Decarbonising healthcare: an important contribution!

Far away from greenwashing....how to decarbonise healthcare?

 

Prof. Ole Norheim and colleagues have long invested in researching how to limit the pollution generated by healthcare assets. In an article published recently by the BMJ and titled "Priority setting and net zero healthcare: how much health can a tonne of carbon buy?", Ole scopes the challenges faced by healthcare systems looking at limiting their carbon footprint.

 

Based on the Paris Agreement legally binding rules (as international agreements and Treaties once ratified are enforced in domestic law), the research focuses on the increasingly stringent legal norms that strive to limit the CO2 emissions of public building.

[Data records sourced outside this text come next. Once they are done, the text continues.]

(* ===== verification/Isr.v ===== *)
(** * Interrupt dispatch (kernel/arch/x86_64/cpu/isr.c, isr.h)

    The handler table maps a vector to the function registered for it; the
    functions the kernel registers are the constructors of [handler], and what
    each does is a parameter of the dispatcher. *)

From S2P Require Import Prelude Word.

(** ** State *)

(** [struct interrupt_frame]. *)
Export Prelude.Frame.

(** The functions passed to [interrupt_register_handler] in the kernel. *)
Inductive handler : Set :=
  | h_page_fault_isr
  | h_timer_tick_handler
  | h_keyboard_isr.

#[export] Instance handler_eq_dec : EqDecision handler.
Proof. solve_decision. Defined.

(** [handlers[256]]: a vector not in the map is a [NULL] entry. *)
Abbreviation handler_table := (gmap Z handler).

(** ** Operations *)

Definition interrupt_register_handler (handlers : handler_table) (vector : Z) (h : handler)
  : handler_table :=
  <[u8 vector := h]> handlers.

(** The dispatcher over a state [S]: [run] calls a registered handler,
    [eoi] is [lapic_send_eoi], a vector below 32 without a handler
    is a call of [panic_exception], which never returns. The index
    [handlers[frame->vector]] is only defined for vectors below 256. *)
Definition isr_dispatch {S} (run : handler → interrupt_frame → S → res S) (eoi : S → res S)
    (handlers : handler_table) (frame : interrupt_frame) (s : S) : res S :=
  if negb (vector frame <? 256) then UB
  else
    let handler := handlers !! vector frame in
    if vector frame <? 32 then
      match handler with
      | Some h => run h frame s
      | None => Panic (panic_frame frame)
      end
    else
      s1 ← eoi s;
      match handler with
      | Some h => run h frame s1
      | None => Ok s1
      end.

In fact at Decide, the Capital Investment in Health working group integrated in its capital project decision process the need to abide by (and anticipate the evolution of) energy performance and CO2 reduction norms that apply across infrastructure.

 

The article also underlines the need to enshrine decarbonising in the priority setting process and looks at sources of carbon emissions amongst care types that could affect the level of CO2 emissions.

 

This work is extremely useful and complements cutting-edge research and findings of Decide's board member HOPE (the European Hospital and Healthcare Federation) which look at comprehensive pollution types including but not limited to CO2.

 

Whether  supply chain pollution -including transportation-, use of Air Conditioning for patients' safety but also dictated by equipments' biomedical maintenance needs, or even food waste....pollution is the next frontier in infrastructure management!